Lines from the first one down to the one containing "question : string;" in the data below are the only ones needed; please return them exactly, both ends included.

**** Task inputs ****

Definition answerQuery (q : string) (PROFILE : Profile.t) : answer * source :=
  let qn := toLowerCase (trim q) in
  if negb (JsString.truthy qn) then (AskAnything, NoSource)
  else if includes qn "react" || includes qn "frontend" then
    (FocusOnReact
       (Profile.summary PROFILE
        ++ " I focus on React, TypeScript and component-driven development."),
     SummarySkills)
  else if includes qn "react native" || includes qn "expo"
          || includes qn "mobile" then
    (MobileApps, ProjectsSkills)
  else if includes qn "authentication" || includes qn "token" then
    (AuthPatterns, ProjectsExperience)
  else if includes qn "nfc" || includes qn "desfire" then
    (NfcWallet, ProjectsOnly)
  else if includes (joinedProfile PROFILE) qn then
    (PartOfProfile, ProfileSource)
  else (NotFound, NoSource).

(** ** The simulator's state ([src/app/InterviewSimulator.tsx]) *)
Module Question.
Record t : Type := mk { id : string; text : string; keywords : list string }.
End Question.

Definition DEFAULT_QUESTIONS : list Question.t :=
  [ Question.mk "q1" "Tell me about yourself and your recent projects."
      ["React"; "Expo"; "TypeScript"; "delivery"; "Zajel"];
    Question.mk "q2" "How do you handle authentication and tokens in your apps?"
      ["refresh"; "token"; "secure"; "storage"; ".NET"];
    Question.mk "q3" "Describe a difficult bug you fixed and how you solved it."
      ["debug"; "logs"; "breakdown"; "steps"; "fix"];
    Question.mk "q4" "How would you handle a difficult customer call in English?"
      ["empathy"; "listen"; "steps"; "solution"; "calm"] ]%string.

(** An entry of [history], as [submitAnswer] builds it. *)
Module Entry.
Record t : Type := mk {
  question : string;
  transcript : string;
  score : number;
  meta : ScoreResult;
  date : string
}.
End Entry.

(** The four [useState] cells of the component.  [currentIdx] is a small
    whole Number and is kept as an integer. *)
Module Sim.
Record State : Type := mkState {
  currentIdx : Z;
  listening : bool;
  transcript : string;
  history : list Entry.t
}.
End Sim.

Definition initialState : Sim.State :=
  Sim.mkState 0 false EmptyString [].

(** [questions[i]]: [undefined] outside the array. *)
Definition questionAt (questions : list Question.t) (i : Z) : option Question.t :=
  if (i <? 0)%Z then None else nth_error questions (Z.to_nat i).

(** [stopListening]: whatever [stop()] does, the flag goes down. *)
Definition stopListening (st : Sim.State) : Sim.State :=
  Sim.mkState (Sim.currentIdx st) false (Sim.transcript st) (Sim.history st).

(** [startListening].  [recognizer] tells whether [recogRef.current] is set,
    [started] whether [r.start()] returned without throwing.  The second
    component tells whether the alert was shown. *)
Definition startListening (recognizer started : bool) (st : Sim.State)
  : Sim.State * bool :=
  if negb recognizer then (st, true)
  else
    (Sim.mkState (Sim.currentIdx st) started EmptyString (Sim.history st),
     false).

(** [submitAnswer], with [now] for [new Date().toISOString()].  When
    [questions[currentIdx]] is [undefined], reading [q.keywords] throws
    before any state is set: [None]. *)
Definition submitAnswer (questions : list Question.t) (now : string)
    (st : Sim.State) : option Sim.State :=
  match questionAt questions (Sim.currentIdx st) with
  | None => None
  | Some q =>
      let s := scoreAnswer (Sim.transcript st) (Question.keywords q) in
      let entry :=
        Entry.mk (Question.text q) (Sim.transcript st) (score s) s now in
      Some
        (Sim.mkState
           (Z.min (Z.of_nat (List.length questions) - 1) (Sim.currentIdx st + 1))
           false EmptyString (Sim.history st ++ [entry]))
  end.

(** One result of a [SpeechRecognitionEvent]: [res.isFinal] and
    [res[0].transcript]. *)
Record SpeechResult : Type := mkSpeechResult {
  isFinal : bool;
  alternative : string
}.

(** The loop of [onresult] from [ev.resultIndex]: the pair
    [(interim, finalTrans)]. *)
Definition collectResults (resultIndex : nat) (results : list SpeechResult)
  : string * string :=
  fold_left
    (fun acc res =>
       if isFinal res then (fst acc, (snd acc ++ alternative res)%string)
       else ((fst acc ++ alternative res)%string, snd acc))
    (skipn resultIndex results) (EmptyString, EmptyString).

(** [onresult]:
    [setTranscript((prev) => (finalTrans ? prev + ' ' + finalTrans : prev))] *)
Definition onresult (resultIndex : nat) (results : list SpeechResult)
    (st : Sim.State) : Sim.State :=
  let finalTrans := snd (collectResults resultIndex results) in
  let prev := Sim.transcript st in
  Sim.mkState (Sim.currentIdx st) (Sim.listening st)
    (if JsString.truthy finalTrans then (prev ++ " " ++ finalTrans)%string
     else prev)
    (Sim.history st).

(** [onerror] *)
Definition onerror (st : Sim.State) : Sim.State := stopListening st.

(** The phrase of the "Insert Example Phrase" button. *)
Definition examplePhrase : string :=
  "I implemented authentication using refresh tokens and secure storage.".

(** What the user and the browser can do to the component. *)
Inductive event : Type :=
| ToggleRecording (recognizer started : bool)
    (* listening ? stopListening() : startListening() *)
| ClickSubmit (now : string)
    (* stopListening(); submitAnswer() *)
| TypeText (value : string)
    (* onChange: setTranscript(e.target.value) *)
| ClickClear
    (* setTranscript('') *)
| ClickInsertExample
    (* setTranscript(prev => prev + ' ' + '...') *)
| ClickReset
    (* setCurrentIdx(0); setHistory([]); setTranscript('') *)
| SpeechResults (resultIndex : nat) (results : list SpeechResult)
| SpeechError.

(** One handler run; [None] when the handler throws. *)
Definition step (questions : list Question.t) (e : event) (st : Sim.State)
  : option Sim.State :=
  match e with
  | ToggleRecording recognizer started =>
      Some (if Sim.listening st then stopListening st
            else fst (startListening recognizer started st))
  | ClickSubmit now => submitAnswer questions now (stopListening st)
  | TypeText value =>
      Some (Sim.mkState (Sim.currentIdx st) (Sim.listening st) value
              (Sim.history st))
  | ClickClear =>
      Some (Sim.mkState (Sim.currentIdx st) (Sim.listening st) EmptyString
              (Sim.history st))
  | ClickInsertExample =>
      Some (Sim.mkState (Sim.currentIdx st) (Sim.listening st)
              (Sim.transcript st ++ " " ++ examplePhrase)%string
              (Sim.history st))
  | ClickReset => Some (Sim.mkState 0 (Sim.listening st) EmptyString [])
  | SpeechResults resultIndex results => Some (onresult resultIndex results st)
  | SpeechError => Some (onerror st)
  end.

(** Handlers run one after the other; a throw stops the run. *)
Fixpoint run (questions : list Question.t) (es : list event) (st : Sim.State)
  : option Sim.State :=
  match es with
  | [] => Some st
  | e :: es' =>
      match step questions e st with
      | None => None
      | Some st' => run questions es' st'
      end
  end.

(** The index points into the questions. *)
Definition inRange (questions : list Question.t) (st : Sim.State) : Prop :=
  (0 <= Sim.currentIdx st < Z.of_nat (List.length questions))%Z.

(** What an entry of the history should satisfy: it holds the text of one
    of the questions, the result of [scoreAnswer] on its own transcript and
    that question's keywords, and that result's score, an integer from 35
    to 95. *)
Definition soundEntry (questions : list Question.t) (h : Entry.t) : Prop :=
  exists q, In q questions
            /\ Entry.question h = Question.text q
            /\ Entry.meta h = scoreAnswer (Entry.transcript h) (Question.keywords q)
            /\ Entry.score h = score (Entry.meta h)
            /\ exists n, Entry.score h = ofZ n /\ (35 <= n <= 95)%Z.

(** Counting over a run: the submits, and whether a reset occurs. *)
Definition isSubmit (e : event) : bool :=
  match e with ClickSubmit _ => true | _ => false end.

Definition isReset (e : event) : bool :=
  match e with ClickReset => true | _ => false end.

Definition countSubmits (es : list event) : nat :=
  List.length (filter isSubmit es).

(** The final results of an event from [resultIndex] on, put together. *)
Definition finalText (resultIndex : nat) (results : list SpeechResult) : string :=
  fold_right String.append EmptyString
    (map alternative (filter isFinal (skipn resultIndex results))).

(** ** The report ([downloadReport])

    The calls made on the jsPDF document, with the place of every text.
    The texts are named by what they print; [splitTextToSize] belongs to
    jsPDF and is given. *)
Inductive reportText : Type :=
| ReportTitle
| CandidateLine
| DateLine
| QuestionLine (idx : nat) (h : Entry.t)
    (* `${idx + 1}. Q: ${h.question}` *)
| AnswerLines (txt : list string)
    (* doc.splitTextToSize(`A: ${h.transcript}`, 180) *)
| ScoreLine (h : Entry.t).
    (* `Score: ${h.score}  • Words: ${h.meta.wordCount}  • Keyword hits: ${h.meta.hits}` *)

Inductive pdfCall : Type :=
| SetFontSize (size : Z)
| TextAt (t : reportText) (x y : Z)
| AddPage
| Save.

(** The body of [history.forEach((h, idx) => ...)], from entry [idx] on
    with the cursor at [y]. *)
Fixpoint reportEntries (splitTextToSize : string -> Z -> list string)
    (idx : nat) (y : Z) (history : list Entry.t) : list pdfCall :=
  match history with
  | [] => []
  | h :: rest =>
      let txt := splitTextToSize ("A: " ++ Entry.transcript h)%string 180%Z in
      let y1 := (y + 6)%Z in
      let y2 := (y1 + Z.of_nat (List.length txt) * 6)%Z in
      let y3 := (y2 + 10)%Z in
      [SetFontSize 11; TextAt (QuestionLine idx h) 14 y;
       SetFontSize 10; TextAt (AnswerLines txt) 14 y1;
       TextAt (ScoreLine h) 14 y2]
      ++ (if (y3 >? 270)%Z
          then AddPage :: reportEntries splitTextToSize (S idx) 20 rest
          else reportEntries splitTextToSize (S idx) y3 rest)
  end.

(** What one entry moves the cursor by: 6 for the question, 6 a line of
    answer, 10 after the score line. *)
Definition entryHeight (splitTextToSize : string -> Z -> list string)
    (h : Entry.t) : Z :=
  (6 + Z.of_nat
         (List.length
            (splitTextToSize ("A: " ++ Entry.transcript h)%string 180%Z)) * 6
   + 10)%Z.

Definition isAddPage (c : pdfCall) : bool :=
  match c with AddPage => true | _ => false end.

Definition downloadReport (splitTextToSize : string -> Z -> list string)
    (history : list Entry.t) : list pdfCall :=
  [SetFontSize 14; TextAt ReportTitle 14 18;
   SetFontSize 10; TextAt CandidateLine 14 28; TextAt DateLine 14 34]
  ++ reportEntries splitTextToSize 0 44 history
  ++ [Save].


(** * Properties *)

(** ** Rounding to binary64 is monotone *)
Section Rounding.
Local Open Scope Q_scope.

****

Answer area:
Definition answerQuery (q : string) (PROFILE : Profile.t) : answer * source :=
  let qn := toLowerCase (trim q) in
  if negb (JsString.truthy qn) then (AskAnything, NoSource)
  else if includes qn "react" || includes qn "frontend" then
    (FocusOnReact
       (Profile.summary PROFILE
        ++ " I focus on React, TypeScript and component-driven development."),
     SummarySkills)
  else if includes qn "react native" || includes qn "expo"
          || includes qn "mobile" then
    (MobileApps, ProjectsSkills)
  else if includes qn "authentication" || includes qn "token" then
    (AuthPatterns, ProjectsExperience)
  else if includes qn "nfc" || includes qn "desfire" then
    (NfcWallet, ProjectsOnly)
  else if includes (joinedProfile PROFILE) qn then
    (PartOfProfile, ProfileSource)
  else (NotFound, NoSource).

(** ** The simulator's state ([src/app/InterviewSimulator.tsx]) *)
Module Question.
Record t : Type := mk { id : string; text : string; keywords : list string }.
End Question.

Definition DEFAULT_QUESTIONS : list Question.t :=
  [ Question.mk "q1" "Tell me about yourself and your recent projects."
      ["React"; "Expo"; "TypeScript"; "delivery"; "Zajel"];
    Question.mk "q2" "How do you handle authentication and tokens in your apps?"
      ["refresh"; "token"; "secure"; "storage"; ".NET"];
    Question.mk "q3" "Describe a difficult bug you fixed and how you solved it."
      ["debug"; "logs"; "breakdown"; "steps"; "fix"];
    Question.mk "q4" "How would you handle a difficult customer call in English?"
      ["empathy"; "listen"; "steps"; "solution"; "calm"] ]%string.

(** An entry of [history], as [submitAnswer] builds it. *)
Module Entry.
Record t : Type := mk {
  question : string;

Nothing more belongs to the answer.